L’Islanda è stato il primo paese europeo ad aver introdotto l’applicazione per cellulari per il monitoraggio del Covid-19, scaricata da circa il 40% della popolazione. Quando, il 15 giugno scorso, si sono riaperte le frontiere il Governo ha imposto che a tutti i passeggeri in arrivo venisse fatto il tampone.

Uno dei pochi paesi al mondo ad aver applicato questa regola che raccomandava, fino all’esito del test (entro le 12 ore successive), la quarantena volontaria o in albergo o presso un’abitazione privata. Da domani però le norme diverranno più stringenti: tutti i passeggeri, al di fuori dei bambini nati nel 2005 e successivamente, saranno controllati due volte all’arrivo in Islanda.

Il primo tampone (a pagamento, 55-70 euro) avverrà alla frontiera, dopodiché i passeggeri in arrivo verranno messi in quarantena per 5-6 giorni fino ad ottenere un risultato dal secondo test che verrà eseguito gratuitamente. Già a fine luglio era stato imposto il doppio tampone per chi era in visita (uno all’arrivo e uno dopo 4- 6 giorni) ma senza l’obbligo della quarantena. La Premier eco progressista Katrín Jakobsdóttir ha dichiarato, in un’apposita conferenza stampa venerdì scorso, che «questa decisione è presa alla luce di come il virus si è sviluppato in tutto il mondo e all’interno del nostro paese: le infezioni sono di nuovo in crescita». In totale dall’inizio dell’epidemia sono decedute 10 persone, 2014 sono risultate infette, 100 mila quelle testate all’arrivo nell’isola e 23 mila i cittadini finiti in quarantena. Attualmente vi sono 110 persone in isolamento, 528 in quarantena e una persona ricoverata.

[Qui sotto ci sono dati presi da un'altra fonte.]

(* ===== verification/ServiceRoutes.v ===== *)
(** * ServiceRoutes: the gateway's service routes as calls of the services

    Sixteen routes of the gateway are fronts of the services.  [sr_call] is the
    call a request to one of them stands for, if its body or its query gives
    one.  The handler makes this call and reports its outcome; the same call
    made over gRPC has the same effect and a corresponding status. *)

From Stdlib Require Import ZArith Lia Ascii String.
From stdpp Require Import base list strings numbers gmap.
From S2P Require Import Prelude Bytes Errors Model Repository World Schema Postgres TenantService.
From S2P Require Import IdentityService KeyService Crypto Argon2 SchemaFacts Guarantees Integrity.
From S2P Require Import Runs System Demo Store StoreFacts Jwt JwtFacts Grpc Rpc RpcFacts.
From S2P Require Import WebAuthn WebAuthnFacts Http HttpFacts HttpDemo.
Open Scope string_scope.
Open Scope Z_scope.

Inductive service_route :=
| SrCreateTenant | SrGetTenant | SrSuspendTenant | SrActivateTenant
| SrCreateIdentity | SrGetIdentity | SrGetByHandle | SrListIdentities | SrUpdateIdentity
| SrSuspendIdentity | SrReactivateIdentity | SrDeactivateIdentity
| SrGenerateKey | SrGetKey | SrRotateKey | SrRevokeKey.

(** The method and the pattern of the route. *)
Definition sr_key (s : service_route) : string * list segment :=
  match s with
  | SrCreateTenant => ("POST", [Lit "v1"; Lit "tenants"])
  | SrGetTenant => ("GET", [Lit "v1"; Lit "tenants"; Var "id"])
  | SrSuspendTenant => ("POST", [Lit "v1"; Lit "tenants"; Var "id"; Lit "suspend"])
  | SrActivateTenant => ("POST", [Lit "v1"; Lit "tenants"; Var "id"; Lit "activate"])
  | SrCreateIdentity => ("POST", [Lit "v1"; Lit "identities"])
  | SrGetIdentity => ("GET", [Lit "v1"; Lit "identities"; Var "id"])
  | SrGetByHandle => ("GET", [Lit "v1"; Lit "identities"; Lit "handle"; Var "handle"])
  | SrListIdentities => ("GET", [Lit "v1"; Lit "identities"])
  | SrUpdateIdentity => ("PUT", [Lit "v1"; Lit "identities"; Var "id"])
  | SrSuspendIdentity => ("POST", [Lit "v1"; Lit "identities"; Var "id"; Lit "suspend"])
  | SrReactivateIdentity => ("POST", [Lit "v1"; Lit "identities"; Var "id"; Lit "reactivate"])
  | SrDeactivateIdentity => ("DELETE", [Lit "v1"; Lit "identities"; Var "id"])
  | SrGenerateKey => ("POST", [Lit "v1"; Lit "keys"])
  | SrGetKey => ("GET", [Lit "v1"; Lit "keys"; Var "key_id"])
  | SrRotateKey => ("POST", [Lit "v1"; Lit "keys"; Var "key_id"; Lit "rotate"])
  | SrRevokeKey => ("DELETE", [Lit "v1"; Lit "keys"; Var "key_id"])
  end.

(** Only tenants and identities are created without a token. *)
Definition sr_public (s : service_route) : bool :=
  match s with SrCreateTenant | SrCreateIdentity => true | _ => false end.

Definition sr_success (s : service_route) : Z :=
  match s with SrCreateTenant | SrCreateIdentity | SrGenerateKey => StatusCreated | _ => StatusOK end.

(** The query's tenant, which must not be empty. *)
Definition tenant_query (r : Request) : option string :=
  let t := Query_Get r "tenant_id" in if String.eqb t "" then None else Some t.

(** The call a request stands for. *)
Definition sr_call (dec : Decoders) (s : service_route) (r : Request) (vars : pathvars)
    : option call :=
  let id := PathValue vars "id" in
  let key_id := PathValue vars "key_id" in
  match s with
  | SrCreateTenant =>
    req ← decode_tenant dec (r_Body r);
    Some (CallCreateTenant
      (mkCreateTenantInput (rt_Name req) (rt_Slug req) (rt_Tier req) (rt_DataRegion req)))
  | SrGetTenant => Some (CallGetTenant id)
  | SrSuspendTenant => Some (CallSuspendTenant id)
  | SrActivateTenant => Some (CallActivateTenant id)
  | SrCreateIdentity =>
    req ← decode_identity dec (r_Body r);
    Some (CallCreateIdentity
      (mkCreateIdentityInput (ri_TenantID req) (ri_Type req) (ri_DisplayName req) (ri_Handle req)
         (ptrUnlessEmpty (ri_CreatedBy req)) (ri_Attributes req)))
  | SrGetIdentity => t ← tenant_query r; Some (CallGetIdentity t id)
  | SrGetByHandle =>
    t ← tenant_query r; Some (CallGetIdentityByHandle t (PathValue vars "handle"))
  | SrListIdentities =>
    t ← tenant_query r; Some (CallListIdentities t (mkIdentityFilter None None 50 0 "" false))
  | SrUpdateIdentity =>
    req ← decode_update dec (r_Body r);
    Some (CallUpdateIdentity
      (mkUpdateIdentityInput (ru_TenantID req) id (ru_DisplayName req) (ru_Attributes req)
         (ru_Version req) (ptrUnlessEmpty (ru_ActorID req))))
  | SrSuspendIdentity =>
    '(t, a) ← decode_actor dec (r_Body r); Some (CallSuspendIdentity t id a)
  | SrReactivateIdentity =>
    '(t, a) ← decode_actor dec (r_Body r); Some (CallReactivateIdentity t id a)
  | SrDeactivateIdentity =>
    '(t, a) ← decode_actor dec (r_Body r); Some (CallDeactivateIdentity t id a)
  | SrGenerateKey =>
    req ← decode_key dec (r_Body r);
    Some (CallGenerateKey
      (mkGenerateKeyInput (rk_TenantID req) (rk_IdentityID req) (rk_KeyType req) (rk_Purpose req)
         (ptrUnlessEmpty (rk_ActorID req))))
  | SrGetKey => t ← tenant_query r; Some (CallGetKey t key_id)
  | SrRotateKey =>
    '(t, i, a) ← decode_rotate dec (r_Body r); Some (CallRotateKey t i key_id a)
  | SrRevokeKey => '(t, a) ← decode_actor dec (r_Body r); Some (CallRevokeKey t key_id a)
  end.

Section routes.
Context {X : Type} (env : Env) (p : Prims) (IDKey : idkey) (json : Codec) (cfg : CryptoConfig).
Context (cj : ClaimsCodec) (tokenSvc : TokenService).
Context (client : RedisClient (World X)) (sj : SessionCodec) (ttl : Z).
Context (lib : WebAuthnLib (World X) Request) (dec : Decoders).
Context (encode_body : Body (CredentialCreation lib) (CredentialAssertion lib) -> option bytes).
Context (fmt_v : any -> string).
Implicit Types w : World X.
Abbreviation repos := (repos (X:=X) env json).
Abbreviation crypto := (cryptoSvc (X:=X) env p IDKey json cfg).
Abbreviation sys := (system (X:=X) env).
Abbreviation run_call := (run_call (X:=X) env p IDKey json cfg).
Abbreviation ServeHTTP :=
  (ServeHTTP repos crypto sys p json cj tokenSvc client sj ttl lib dec encode_body).
Abbreviation routes :=
  (registerRoutes repos crypto sys p json cj tokenSvc client sj ttl lib dec encode_body).
Abbreviation writeJSON := (writeJSON lib encode_body).
Abbreviation writeError := (writeError lib encode_body).
Abbreviation writeServiceError := (writeServiceError lib encode_body).
Abbreviation RequireAuth := (RequireAuth sys p cj tokenSvc client sj ttl lib encode_body).
Abbreviation authenticated := (authenticated env p cj tokenSvc client sj ttl).

Definition sr_handler (s : service_route) : Handler (World X) :=
  match s with
  | SrCreateTenant => handleCreateTenant repos lib dec encode_body
  | SrGetTenant => handleGetTenant repos lib encode_body
  | SrSuspendTenant => handleSuspendTenant repos lib encode_body
  | SrActivateTenant => handleActivateTenant repos lib encode_body
  | SrCreateIdentity => handleCreateIdentity repos crypto json lib dec encode_body
  | SrGetIdentity => handleGetIdentity repos crypto json lib encode_body
  | SrGetByHandle => handleGetByHandle repos crypto json lib encode_body
  | SrListIdentities => handleListIdentities repos crypto json lib encode_body
  | SrUpdateIdentity => handleUpdateIdentity repos crypto json lib dec encode_body
  | SrSuspendIdentity => handleSuspendIdentity repos lib dec encode_body
  | SrReactivateIdentity => handleReactivateIdentity repos lib dec encode_body
  | SrDeactivateIdentity => handleDeactivateIdentity repos lib dec encode_body
  | SrGenerateKey => handleGenerateKey repos crypto lib dec encode_body
  | SrGetKey => handleGetKey repos lib encode_body
  | SrRotateKey => handleRotateKey repos crypto sys lib dec encode_body
  | SrRevokeKey => handleRevokeKey repos lib dec encode_body
  end.

(** The route as it is registered. *)
Definition sr_route (s : service_route) : route :=
  mkRoute (sr_key s).1 (sr_key s).2
    (if sr_public s then sr_handler s else RequireAuth (sr_handler s)).

Lemma sr_registered s : sr_route s ∈ routes.
Proof.
  unfold registerRoutes, public_routes, protected_routes, protected_handlers. simpl.
  destruct s; repeat first [apply list_elem_of_here | apply list_elem_of_further].
Qed.

(** ** Handlers *)

(** A program that makes a call and reports its outcome to a writer. *)
Definition reports (m : prog (World X) result) (wr : Writer) (c : call) (status : Z) : Prop :=
  forall w, fst (exec m w) = fst (exec (run_call c) w) /\
  match snd (exec (run_call c) w) with
  | Ok _ => exists v, snd (exec m w) = (writeJSON status v wr, None)
  | Err e => snd (exec m w) = (writeServiceError e wr, None)
  | Panic s => snd (exec m w) = (wr, Some s)
  end.

Lemma serve_outcome {A} (m : M (World X) A) status body wr w :
  exec (serve lib encode_body m status body wr) w =
  (fst (exec m w), match snd (exec m w) with
                   | Ok a => (writeJSON status (body a) wr, None)
                   | Err e => (writeServiceError e wr, None)
                   | Panic s => (wr, Some s)
                   end).
Proof. unfold serve. rewrite exec_invoke. by destruct (exec m w) as [w' [a|e|s]]. Qed.
Lemma serve_reports {A} (m : M (World X) A) c status body wr :
  run_call c = finish m -> reports (serve lib encode_body m status body wr) wr c status.
Proof.
  intros Hc w. rewrite serve_outcome, Hc. unfold finish. rewrite exec_bind.
  destruct (exec m w) as [w' [a|e|s]]; simpl; [|done..]. split; [done|]. by eexists.
Qed.
Lemma serve_reports_unit (m : M (World X) unit) c status body wr :
  run_call c = m -> reports (serve lib encode_body m status body wr) wr c status.
Proof.
  intros Hc w. rewrite serve_outcome, Hc.
  destruct (exec m w) as [w' [a|e|s]]; simpl; [|done..]. split; [done|]. by eexists.
Qed.

Lemma handler_reports s r vars wr :
  match sr_call dec s r vars with
  | Some c => reports (sr_handler s r vars wr) wr c (sr_success s)
  | None => exists msg, sr_handler s r vars wr = finished (writeError StatusBadRequest msg wr)
  end.
Proof.
  destruct s; unfold sr_call, sr_handler, handleCreateTenant, handleGetTenant, handleSuspendTenant,
    handleActivateTenant, handleCreateIdentity, handleGetIdentity, handleGetByHandle,
    handleListIdentities, handleUpdateIdentity, handleSuspendIdentity, handleReactivateIdentity,
    handleDeactivateIdentity, handleGenerateKey, handleGetKey, handleRotateKey, handleRevokeKey;
    unfold withBody, withTenantQuery, tenant_query; unfold mbind, option_bind;
    repeat case_match; simplify_eq;
    first [by eapply serve_reports | by eapply serve_reports_unit | by eexists].
Qed.

(** The status of a reported outcome, and its effect. *)
Lemma reported_status m wr c status w : wr_sent wr = None -> reports m wr c status ->
  exists w' o, exec (run_call c) w = (w', o) /\
  match o with
  | Ok _ => exists wr' h, exec m w = (w', (wr', None)) /\ wr_sent wr' = Some (status, h)
  | Err e => exists wr' h, exec m w = (w', (wr', None)) /\
      wr_sent wr' = Some (fst (serviceError e), h)
  | Panic s => exec m w = (w', (wr, Some s))
  end.
Proof.
  intros Hwr Hm. specialize (Hm w). destruct (exec (run_call c) w) as [w' o], (exec m w) as [w1 x].
  simpl in Hm. destruct Hm as [-> Hx]. exists w', o. split; [done|].
  destruct o as [a|e|s]; [destruct Hx as [v ->]| |by subst].
  - destruct (writeJSON_sends lib encode_body status v wr Hwr) as (h & Hh & _). by eexists _, h.
  - subst x. unfold Http.writeServiceError. destruct (serviceError e) as [st msg].
    destruct (writeJSON_sends lib encode_body st (BStrings [("error", msg)])
      (if st =? StatusInternalServerError then slog (LogUnhandled e) wr else wr)) as (h & Hh & _);
      [by case_match|]. by eexists _, h.
Qed.

(** ** Requests *)

Section sessions.
Context (content : X -> rcontent) (rclock : nat -> time) (fault : nat -> bool).
Context `{!RedisOk client content rclock fault}.

(** What the gateway does from the world [w1] in which a handler starts. *)
Definition runs_call (oc : option call) (success : Z) (w1 w' : World X) (st : Z) : Prop :=
  match oc with
  | None => untouched w1 w' /\ st = StatusBadRequest
  | Some c =>
    untouched (fst (exec (run_call c) w1)) w' /\
    st = match snd (exec (run_call c) w1) with
         | Ok _ => success
         | Err e => fst (serviceError e)
         | Panic _ => StatusInternalServerError
         end
  end.

Lemma untouched_ticks n w : untouched w (ticks n w).
Proof. by split. Qed.
Lemma recovered_sends rec wr : wr_sent wr = None ->
  exists h, wr_sent (recovered lib encode_body rec wr) = Some (StatusInternalServerError, h).
Proof.
  intros Hwr. destruct (writeJSON_sends lib encode_body StatusInternalServerError
    (BStrings [("error", "internal error")]) (slog (LogPanic rec) (set_rw None wr)) Hwr) as (h & Hh & _).
  by exists h.
Qed.

Lemma handler_runs_call s r vars now w1 :
  exists w2 wr pnc, exec (sr_handler s r vars (prepared now)) w1 = (w2, (wr, pnc)) /\
    match pnc with
    | None => exists st h, wr_sent wr = Some (st, h) /\
        runs_call (sr_call dec s r vars) (sr_success s) w1 w2 st
    | Some _ => wr_sent wr = None /\
        runs_call (sr_call dec s r vars) (sr_success s) w1 w2 StatusInternalServerError
    end.
Proof.
  pose proof (handler_reports s r vars (prepared now)) as H. unfold runs_call.
  destruct (sr_call dec s r vars) as [c|].
  - destruct (reported_status _ (prepared now) _ _ w1 eq_refl H) as (w2 & o & Hc & Ho). rewrite Hc. exists w2.
    destruct o as [a|e|m]; [destruct Ho as (wr & h & He & Hs)..|]; rewrite ?He, ?Ho.
    1-2: exists wr, None; split; [done|]; eexists _, h; split; [exact Hs|]; by split.
    by eexists _, (Some m).
  - destruct H as [msg ->]. eexists w1, _, None. split; [reflexivity|].
    destruct (writeJSON_sends lib encode_body StatusBadRequest (BStrings [("error", msg)]) (prepared now))
      as (h & Hh & _); [done|]. by exists StatusBadRequest, h.
Qed.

I nuovi casi hanno avuto una parabola ascendente nelle ultime settimane (dopo che da aprile i contagi erano quasi azzerati): dalle poche unità di luglio ai 7- 10 nuovi casi giornalieri di agosto che sono quelli che hanno determinato le nuove misure. La Ministra della Salute Svandís Svavarsdóttir sempre nella conferenza stampa di venerdì ha chiarito che: «scienza e ricerca non hanno mai la risposta finale e bisogna avere flessibilità come governo e come comunità per seguire le nuove indicazioni per tutelare la salute di tutti. La società non è solo il bilancio dello Stato o l’economia».

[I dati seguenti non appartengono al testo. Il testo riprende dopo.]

(* ===== verification/SessionRoutes.v ===== *)
(** * SessionRoutes: listing and ending sessions

    What the routes behind a login do to the sessions, from the commands to the
    gateway: the list of an identity's sessions is the list of its live ones, and
    a logout ends the token that made it. *)

From Stdlib Require Import ZArith Lia Ascii String.
From stdpp Require Import base list sorting strings numbers gmap.
From S2P Require Import Prelude Bytes Errors Model Repository World Schema Postgres TenantService.
From S2P Require Import IdentityService KeyService Crypto Argon2 SchemaFacts Guarantees Integrity.
From S2P Require Import Runs System Demo Store StoreFacts Jwt JwtFacts Grpc WebAuthn WebAuthnFacts.
From S2P Require Import Http HttpFacts HttpDemo LoginFacts.
Open Scope string_scope.
Open Scope Z_scope.

(** ** Listing *)

(** No key expires between the ticks [m] and [n]: all are as at [now]. *)
Definition alive (now : time) (e : rentry) : bool :=
  match re_expiry e with Some t => now <? t | None => true end.
Definition steady (rclock : nat -> time) (now : time) (m n : nat) (d : rcontent) : Prop :=
  forall k e i, d !! k = Some e -> (m <= i < n)%nat -> alive (rclock i) e = alive now e.

Lemma live_alive now d k :
  live now d k = match d !! k with Some e => if alive now e then Some e else None | None => None end.
Proof. unfold live, alive. destruct (d !! k) as [e|]; [|done]. by destruct (re_expiry e). Qed.
Lemma steady_live rclock now m n d k i :
  steady rclock now m n d -> (m <= i < n)%nat -> live (rclock i) d k = live now d k.
Proof.
  intros Hst Hi. rewrite !live_alive. destruct (d !! k) as [e|] eqn:He; [|done].
  by rewrite (Hst k e i He Hi).
Qed.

Ma è proprio la situazione economica quella che preoccupa di più alcuni settori dell’industria islandese. Secondo Jóhannes Þór Skúlason, direttore esecutivo dell’Islandic Tourist Board «l’industria del turismo (30% del Pil dell’isola) viene consapevolmente sacrificata arrivando al punto di mettere in quarantena tutti». Jóhannes prevede che nel prossimo futuro possano rimanere disoccupate da due a tremila persone (su un totale di 360 mila abitanti).

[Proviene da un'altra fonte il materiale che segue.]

Lemma opening_routes rt : rt ∈ routes -> opens_session rt ->
  rt_handler rt = RegisterComplete repos crypto sys p json cj tokenSvc client sj ttl lib encode_body \/
  rt_handler rt = LoginComplete repos crypto sys p json cj tokenSvc client sj ttl lib encode_body.
Proof.
  intros Hin Ho. unfold registerRoutes, public_routes, protected_routes, protected_handlers in Hin.
  simpl in Hin. repeat (apply elem_of_cons in Hin as [->|Hin];
    [first [by left|by right|by destruct Ho as [Ho|Ho]; discriminate Ho]|]).
  by apply elem_of_nil in Hin.
Qed.
Lemma no_success_writeError st msg wr : 400 <= st -> no_success wr ->
  no_success (writeError lib encode_body st msg wr).
Proof.
  intros Hst Hwr. unfold no_success in *. rewrite writeError_sent.
  destruct (wr_sent wr) as [[? ?]|] eqn:Hs; [done|].
  by apply no_success_writeJSON.
Qed.

(** A handler that ends in an error, or panics, without having sent anything. *)
Lemma keeps_invoke_fails {A} (m : M (World X) A) wr k :
  keeps (on_ok (fun _ => False)) m -> wr_sent wr = None ->
  (forall e, exists wr', k (inl e) = finished wr' /\ no_success wr') ->
  keeps (fun res => no_success res.1) (invoke m wr k).
Proof.
  intros Hm Hwr Hk. eapply invoke_keeps; [exact Hm|by intros a []%(fun H => H a eq_refl)|..].
  - intros e _. destruct (Hk e) as (wr' & -> & Hwr'). exact Hwr'.
  - intros s _. unfold no_success. simpl. by rewrite Hwr.
Qed.

Lemma keeps_opening rt r vars wr : rt ∈ routes -> opens_session rt -> wr_sent wr = None ->
  keeps (fun res => no_success res.1) (rt_handler rt r vars wr).
Proof.
  intros Hin Ho Hwr. assert (no_success wr) as Hno by (unfold no_success; by rewrite Hwr).
  destruct (opening_routes rt Hin Ho) as [->| ->]; [unfold RegisterComplete|unfold LoginComplete];
    (case_match; [by apply (no_success_writeError StatusBadRequest)|]).
  - apply keeps_invoke_fails; [apply keeps_FinishRegistration|done|]. intros e. eexists. split; [done|].
    by apply no_success_serviceError.
  - apply keeps_invoke_fails; [apply keeps_FinishAssertion|done|]. intros e. eexists. split; [done|].
    case_match; [by apply (no_success_writeError StatusForbidden)|by apply no_success_serviceError].
Qed.

(** The answers of the requests that would open a session. *)
Lemma keeps_entrance r rt vars : rt ∈ routes -> opens_session rt ->
  match_method (rt_method rt) r = true -> match_path (rt_pattern rt) (r_Path r) = Some vars ->
  keeps (fun rp => exists wr, rp = HttpReply wr None /\ no_success wr) (handle_request (HttpRequest r)).
Proof.
  intros Hin Ho Hm Hp. apply (keeps_pbind _ _ (fun res => no_success res.1 /\ res.2 = None)).
  - eapply gateway_keeps with (B := stays_closed); [apply _|apply _|exact Hin|exact Hm|exact Hp|done|done| |].
    { intros wr msg. by apply (no_success_writeError StatusInternalServerError). }
    intros now. by apply keeps_opening.
  - intros [wr pnc] [Hu Hn]. simpl in Hu, Hn. subst pnc. by exists wr.
Qed.

Definition no_sessions (d : rcontent) : Prop := forall sid, d !! key sid = None.

(** Every token of the request that verifies names a session. *)
Definition names_session (r : Request) : Prop :=
  only_gone p cj tokenSvc (fun _ => True) r.

(** C10. Nobody gets in.  From tables without credentials and a store without
    sessions, as a new deployment has them, any number of HTTP and gRPC requests
    run at once, interleaved in any way and with any connection failing.
    Afterwards no credential and no session is stored; no request that ends a
    registration or a login was answered with a success; and every answered
    request to a protected route was answered 401, unless it bears a token
    without a session. *)
Theorem nobody_gets_in qs sched (w : World X) :
  no_credentials (w_db w) -> no_sessions (content (w_ext w)) ->
  let '(w', ps) := run_sched sched w (handle_request <$> qs) in
  no_credentials (w_db w') /\ no_sessions (content (w_ext w')) /\
  forall i r rt rp, qs !! i = Some (HttpRequest r) -> rt ∈ routes ->
    match_method (rt_method rt) r = true -> is_Some (match_path (rt_pattern rt) (r_Path r)) ->
    ps !! i = Some (Ret rp) ->
    (opens_session rt -> exists wr, rp = HttpReply wr None /\ no_success wr) /\
    (rt ∈ protected -> names_session r -> exists wr, rp = HttpReply wr None /\ unauthorized wr).
Proof.
  intros Hdb Hnone. destruct (run_sched sched w (handle_request <$> qs)) as [w' ps] eqn:Hrun.
  destruct (run_sched_steps sched w (handle_request <$> qs)) as [tr Htr]. rewrite Hrun in Htr.
  assert (PreOrder anywhere) by by split.
  set (sent i (rt : route (W:=World X)) r vars := qs !! i = Some (HttpRequest r) /\ match_method (rt_method rt) r = true /\
    match_path (rt_pattern rt) (r_Path r) = Some vars).
  set (P i := exists r rt vars, sent i rt r vars /\ rt ∈ routes /\ opens_session rt).
  set (P' i := exists r rt vars, sent i rt r vars /\ rt ∈ protected /\ names_session r).
  set (Q i rp := (P i -> exists wr, rp = HttpReply wr None /\ no_success wr) /\
    (P' i -> exists wr, rp = HttpReply wr None /\ unauthorized wr)).
  apply (pool_keeps locked anywhere Q) in Htr as ((_ & Hdb' & Hw') & _ & Hps); [| |].
  - split; [exact Hdb'|]. split; [intros sid; by apply Hw'|]. intros i r rt rp Hi Hin Hm [vars Hp] Hrp.
    destruct (Hps i _ Hrp) as [H1 H2]. split; intros; [apply H1|apply H2]; by exists r, rt, vars.
  - split; [lia|]. split; [exact Hdb|]. by intros s _.
  - intros i m Hm. apply list_lookup_fmap_Some in Hm as (q & -> & Hq).
    assert (rely (handle_request q)) as Hrely by (eapply handle_request_rely with (B := stays_closed); apply _).
    apply keeps_and; (apply keeps_forall; [by apply rely_elim|]);
      intros (r & rt & vars & (Hi & Hmm & Hp) & Hin & Hr); rewrite Hq in Hi; injection Hi as ->.
    + by eapply keeps_entrance.
    + eapply keeps_protected with (B := stays_closed);
        [apply _|apply _|by intros db db' []|exact Hr|exact Hin|exact Hmm|exact Hp].
Qed.
End lockout.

Con un’articolata nota il ministero delle finanze ha però sostenuto che il costo sociale di una ripresa della diffusione del virus avrebbe un impatto economico maggiore rispetto a quello derivato dal turismo aggiungendo che nel secondo trimestre del 2020 il Pil islandese è diminuito del 4% a fronte di un meno 10-20% di altri paesi europei e che tutti i lavoratori che perderanno il posto riceveranno il sussidio di disoccupazione.